_What to produce_
From the data below, set down exactly the lines between the one holding "Definition hexValue (c" and the one holding "match s with", inclusive, and no others.

_Material for the task_
(** The path of the endpoint with the values of the path fields, in order. *)
Definition bindPath (path : string) (values : list (string * string)) : string :=
  foldl (fun path p => ReplaceAll path ("{" +:+ p.1 +:+ "}") (PathEscape p.2)) path values.

(** The percent-decoding [url.Parse] applies to a path, [None] on a bad escape. *)
Definition hexValue (c : ascii) : option nat :=
  let n := nat_of_ascii c in
  if ((48 <=? n) && (n <=? 57))%nat then Some (n - 48)%nat
  else if ((65 <=? n) && (n <=? 70))%nat then Some (n - 55)%nat
  else if ((97 <=? n) && (n <=? 102))%nat then Some (n - 87)%nat
  else None.

Fixpoint pathUnescape (s : string) : option string :=
  match s with
  | EmptyString => Some EmptyString
  | String "%"%char (String a (String b rest)) =>
      x ← hexValue a; y ← hexValue b; t ← pathUnescape rest; Some (String (ascii_of_nat (16 * x + y)) t)
  | String "%"%char _ => None
  | String c rest => String c <$> pathUnescape rest
  end.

_Answer to the problem_
Definition hexValue (c : ascii) : option nat :=
  let n := nat_of_ascii c in
  if ((48 <=? n) && (n <=? 57))%nat then Some (n - 48)%nat
  else if ((65 <=? n) && (n <=? 70))%nat then Some (n - 55)%nat
  else if ((97 <=? n) && (n <=? 102))%nat then Some (n - 87)%nat
  else None.

Fixpoint pathUnescape (s : string) : option string :=
  match s with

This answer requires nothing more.